I had a rough start to the day today. Teenage son driving me crazy again. He wants his life to be about "fun" and "free time". He really
doesn't like the fact that work needs to be a big part of your life. He is angry about having to work. I have no idea where this comes from. Both my husband and I have very strong work ethics and we work hard for the things we have. I really don't understand the entitlement attitude. He is going to be 19 in June, he has his GED, he has been fired from the last 3 or 4 jobs for
punctuality. My mistake was trying to talk to him this morning before I left the house. Enough of that... I'm clenching my teeth again.
I managed to somehow hit the garage door on my way out with the truck. Doesn't look dented, but got the paint from the door jam all down the side of the truck. Hopefully it will buff out. Got a late start and wasn't able to walk at the mall, which has become my morning ritual. I'm sorry I missed that time today. I will go tomorrow.
Work is
stressful for me right now because I am trying to get everything done for when I am out having the surgery. The HR department tells me that I am not allowed to even work from home without a doctors note (which I think is just nuts). I have
plenty of sick time and I don't mind doing things from home if I am able. I'm not asking to be paid or to use time other than sick time. I just have things that only I know how to do and I want my department to run smoothly while I am out. I am the department head and it's my neck on the line if they don't run smoothly.

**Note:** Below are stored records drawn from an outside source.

(** * Bilisuma AI image editor: the session logic of [App.tsx]

    The development has three parts.

    - [Base64]: the text encoding behind [FileReader.readAsDataURL], which
      [fileToBase64] wraps, together with the matching decoder.
    - [JS]: the JavaScript notions the handlers rely on
      ([String.prototype.split] with a one-character separator, truthiness of
      a nullable string, the outcome of a promise).
    - the component itself: the six [useState] cells as a record, every
      handler of [App] as a function on configurations, and the asynchronous
      continuations ([.then]/[.catch] of [handleImageUpload], the two [await]
      points of [handleGenerate]) as explicit pending tasks that the
      environment settles one at a time. *)

From Stdlib Require Import List Strings.String Strings.Ascii Strings.Byte.
From Stdlib Require Import NArith ZArith Bool Arith Lia Zify.
Import ListNotations.

Local Open Scope string_scope.

(* ===================================================================== *)
(** ** Base64 (RFC 4648, standard alphabet, with padding)                 *)
(* ===================================================================== *)

(** [fileToBase64] hands the file to the browser's [FileReader] and the
    repository has no decoder of its own, so the codec is not in the sources:
    [Base64.encode] and [Base64.decode] below are written after RFC 4648,
    the encoding [readAsDataURL] is specified to use. *)

Module Base64.

Local Open Scope N_scope.

Definition alphabet : string :=
  "ABCDEFGHIJKLMNOPQRSTUVWXYZabcdefghijklmnopqrstuvwxyz0123456789+/".

Definition pad : ascii := "="%char.

(** The character of a 6-bit group. *)
Definition sextet_char (n : N) : ascii :=
  match String.get (N.to_nat n) alphabet with
  | Some c => c
  | None => pad
  end.

(** The 6-bit group of a character of the alphabet. *)
Definition char_sextet (c : ascii) : option N :=
  let n := N_of_ascii c in
  if (65 <=? n) && (n <=? 90) then Some (n - 65)
  else if (97 <=? n) && (n <=? 122) then Some (n - 71)
  else if (48 <=? n) && (n <=? 57) then Some (n + 4)
  else if n =? 43 then Some 62
  else if n =? 47 then Some 63
  else None.

Definition byte_of_N (n : N) : byte :=
  match Byte.of_N (n mod 256) with
  | Some b => b
  | None => x00
  end.

Definition str4 (c0 c1 c2 c3 : ascii) (rest : string) : string :=
  String c0 (String c1 (String c2 (String c3 rest))).

(** Three input bytes make 24 bits, cut into four 6-bit groups. *)
Definition encode3 (a b c : byte) (rest : string) : string :=
  let n := Byte.to_N a * 65536 + Byte.to_N b * 256 + Byte.to_N c in
  str4 (sextet_char (n / 262144)) (sextet_char ((n / 4096) mod 64))
       (sextet_char ((n / 64) mod 64)) (sextet_char (n mod 64)) rest.

(** Two trailing bytes: 16 bits, two zero bits appended, one pad. *)
Definition encode2 (a b : byte) : string :=
  let n := (Byte.to_N a * 256 + Byte.to_N b) * 4 in
  str4 (sextet_char (n / 4096)) (sextet_char ((n / 64) mod 64))
       (sextet_char (n mod 64)) pad "".

(** One trailing byte: 8 bits, four zero bits appended, two pads. *)
Definition encode1 (a : byte) : string :=
  let n := Byte.to_N a * 16 in
  str4 (sextet_char (n / 64)) (sextet_char (n mod 64)) pad pad "".

(** Modelled from the spec: the Encoder's text-safe representation of the
    bytes (spec section 3, Base64); in the sources it is computed inside
    [FileReader.readAsDataURL], a browser built-in. *)
Fixpoint encode (l : list byte) : string :=
  match l with
  | [] => ""
  | [a] => encode1 a
  | [a; b] => encode2 a b
  | a :: b :: c :: rest => encode3 a b c (encode rest)
  end.

Definition decode3 (s0 s1 s2 s3 : N) : list byte :=
  let n := s0 * 262144 + s1 * 4096 + s2 * 64 + s3 in
  [byte_of_N (n / 65536); byte_of_N (n / 256); byte_of_N n].

Definition decode2 (s0 s1 s2 : N) : list byte :=
  let n := s0 * 4096 + s1 * 64 + s2 in
  [byte_of_N (n / 1024); byte_of_N (n / 4)].

Definition decode1 (s0 s1 : N) : list byte :=
  let n := s0 * 64 + s1 in
  [byte_of_N (n / 16)].

Definition is_pad (c : ascii) : bool := Ascii.eqb c pad.

Definition is_empty (s : string) : bool :=
  match s with
  | EmptyString => true
  | String _ _ => false
  end.

(** Modelled from the spec: the [decode] of the round-trip property (spec
    section 8, item 1), which has no counterpart in the sources. It reads
    four characters at a time; padding is accepted in the last group only,
    and any character outside the alphabet makes it fail. *)
Fixpoint decode (s : string) : option (list byte) :=
  match s with
  | EmptyString => Some []
  | String c0 (String c1 (String c2 (String c3 rest))) =>
      match char_sextet c0, char_sextet c1, char_sextet c2, char_sextet c3 with
      | Some s0, Some s1, Some s2, Some s3 =>
          match decode rest with
          | Some l => Some (decode3 s0 s1 s2 s3 ++ l)%list
          | None => None
          end
      | Some s0, Some s1, Some s2, None =>
          if is_pad c3 && is_empty rest then Some (decode2 s0 s1 s2) else None
      | Some s0, Some s1, None, None =>
          if is_pad c2 && is_pad c3 && is_empty rest
          then Some (decode1 s0 s1) else None
      | _, _, _, _ => None
      end
  | _ => None
  end.

End Base64.

(* ===================================================================== *)
(** ** JavaScript primitives used by the handlers                         *)
(* ===================================================================== *)

Module JS.

(** [s.split(sep)] for a one-character separator: the pieces between the
    separators, in order; the empty string splits into one empty piece. *)
Fixpoint split (sep : ascii) (s : string) : list string :=
  match s with
  | EmptyString => [""]
  | String c rest =>
      if Ascii.eqb c sep then "" :: split sep rest
      else match split sep rest with
           | piece :: pieces => String c piece :: pieces
           | [] => [String c ""]
           end
  end.

(** Truthiness of a string: every string but the empty one. *)
Definition truthy_string (s : string) : bool :=
  match s with
  | EmptyString => false
  | String _ _ => true
  end.

(** Truthiness of a [string | null]. *)
Definition truthy (v : option string) : bool :=
  match v with
  | Some s => truthy_string s
  | None => false
  end.

(** Outcome of a promise. *)
Inductive Settled (A : Type) : Type :=
| Fulfilled (value : A)
| Rejected.

Arguments Fulfilled {A} value.
Arguments Rejected {A}.

End JS.

(* ===================================================================== *)
(** ** Data of the component                                              *)
(* ===================================================================== *)

(** A [File] picked in the file input: its name, its declared media type and
    its bytes. *)
Record File : Type := mkFile {
  name : string;
  type : string;
  content : list byte
}.

(** The six [useState] cells of [App]. *)
Record State : Type := mkState {
  originalImage : option string;
  originalFile : option File;
  editedImage : option string;
  prompt : string;
  isLoading : bool;
  error : option string
}.

(** The values passed to [useState]. *)
Definition initialState : State :=
  {| originalImage := None; originalFile := None; editedImage := None;
     prompt := ""; isLoading := false; error := None |}.

Definition setOriginalImage (v : option string) (s : State) : State :=
  {| originalImage := v; originalFile := originalFile s;
     editedImage := editedImage s; prompt := prompt s;
     isLoading := isLoading s; error := error s |}.

Definition setOriginalFile (v : option File) (s : State) : State :=
  {| originalImage := originalImage s; originalFile := v;
     editedImage := editedImage s; prompt := prompt s;
     isLoading := isLoading s; error := error s |}.

Definition setEditedImage (v : option string) (s : State) : State :=
  {| originalImage := originalImage s; originalFile := originalFile s;
     editedImage := v; prompt := prompt s;
     isLoading := isLoading s; error := error s |}.

Definition setPrompt (v : string) (s : State) : State :=
  {| originalImage := originalImage s; originalFile := originalFile s;
     editedImage := editedImage s; prompt := v;
     isLoading := isLoading s; error := error s |}.

Definition setIsLoading (v : bool) (s : State) : State :=
  {| originalImage := originalImage s; originalFile := originalFile s;
     editedImage := editedImage s; prompt := prompt s;
     isLoading := v; error := error s |}.

Definition setError (v : option string) (s : State) : State :=
  {| originalImage := originalImage s; originalFile := originalFile s;
     editedImage := editedImage s; prompt := prompt s;
     isLoading := isLoading s; error := v |}.

(** The arguments of one call [editImageWithGemini(base64Data, mimeType,
    prompt)]. [base64Data] is [split(',')[1]], which is [undefined] ([None])
    when the split has fewer than two pieces. *)
Record EditCall : Type := mkEditCall {
  base64Data : option string;
  mimeType : string;
  callPrompt : string
}.

(** A suspended continuation of a handler. *)
Inductive Task : Type :=
| UploadReading (file : File)
    (** [handleImageUpload]: [fileToBase64(file).then(..).catch(..)] *)
| GenerateReading (file : File) (text : string)
    (** [handleGenerate] at [await fileToBase64(originalFile)], with the
        [originalFile] and [prompt] captured by the callback *)
| GenerateCalling (mime : string).
    (** [handleGenerate] at [await editImageWithGemini(..)], with its local
        [mimeType] *)

(** The component together with its environment: the state cells, the
    continuations not yet resumed, and the calls made so far to
    [editImageWithGemini]. *)
Record Config : Type := mkConfig {
  state : State;
  pending : list Task;
  calls : list EditCall
}.

Definition initialConfig : Config :=
  {| state := initialState; pending := []; calls := [] |}.

Definition withState (f : State -> State) (c : Config) : Config :=
  {| state := f (state c); pending := pending c; calls := calls c |}.

(** What the user and the environment can do. *)
Inductive Event : Type :=
| SelectImage (file : option File)
    (** change event of the file input; [file] is [event.target.files?.[0]] *)
| EditPrompt (text : string)
    (** change event of the prompt textarea *)
| Generate
    (** click on the generate button *)
| Reset
    (** click on Start Over *)
| FileRead (i : nat) (ok : bool)
    (** the [FileReader] of the [i]-th pending task fires [onload] ([true])
        or [onerror] ([false]) *)
| ServiceReply (i : nat) (reply : JS.Settled string).
    (** the promise of [editImageWithGemini] awaited by the [i]-th pending
        task settles *)

(* ===================================================================== *)
(** ** The encoder                                                        *)
(* ===================================================================== *)

(** [reader.result] after a successful [reader.readAsDataURL(file)]: a data
    URL carrying the declared media type and the Base64 text of the bytes.
    [FileReader] is a browser object; this follows the File API. *)
Definition readAsDataURL (file : File) : string :=
  "data:" ++ type file ++ ";base64," ++ Base64.encode (content file).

My daughter and son-in-law are very sick with the flu. I am going to pick up my grand daughter at lunch time and take her to lunch and bring her back to work to "help me" for a little while this afternoon. She is 4 and needs to get out for a while. I just hope that I'm not going to catch whatever is going around at that house. I really can't afford to be sick right now.
My surgery date is April 15
th and I finally have that "this is really going to happen" feeling. I went to the dentist yesterday and need to have a couple of very old silver fillings replaced. I am going to call the doctors later today to make sure that it's okay for me to have dental work done before the surgery. I don't want to do anything I'm not supposed to that will prolong the process.
The dentist also recommended that I see an oral surgeon about my jaw pain. I'm sure that it's from clenching my teeth. I've been doing it a while and I think that it's related to some of the medication I take. It could also be stress related, or maybe both. I have terrible jaw pain on the right side, with clicking and an earache. I am to the point where I can't even open my mouth wide enough to eat a sandwich. Chewing really hurts. This won't be a problem right after the surgery but about 4 weeks from then I must start eating regular food and chewing everything very well before I swallow it. So the chewing will be an issue later.
Teenagers, finances, surgery, work.... I think I have about the same amount of stress levels as most parents with teenagers and bills. I wonder why I'm taking it out on my teeth?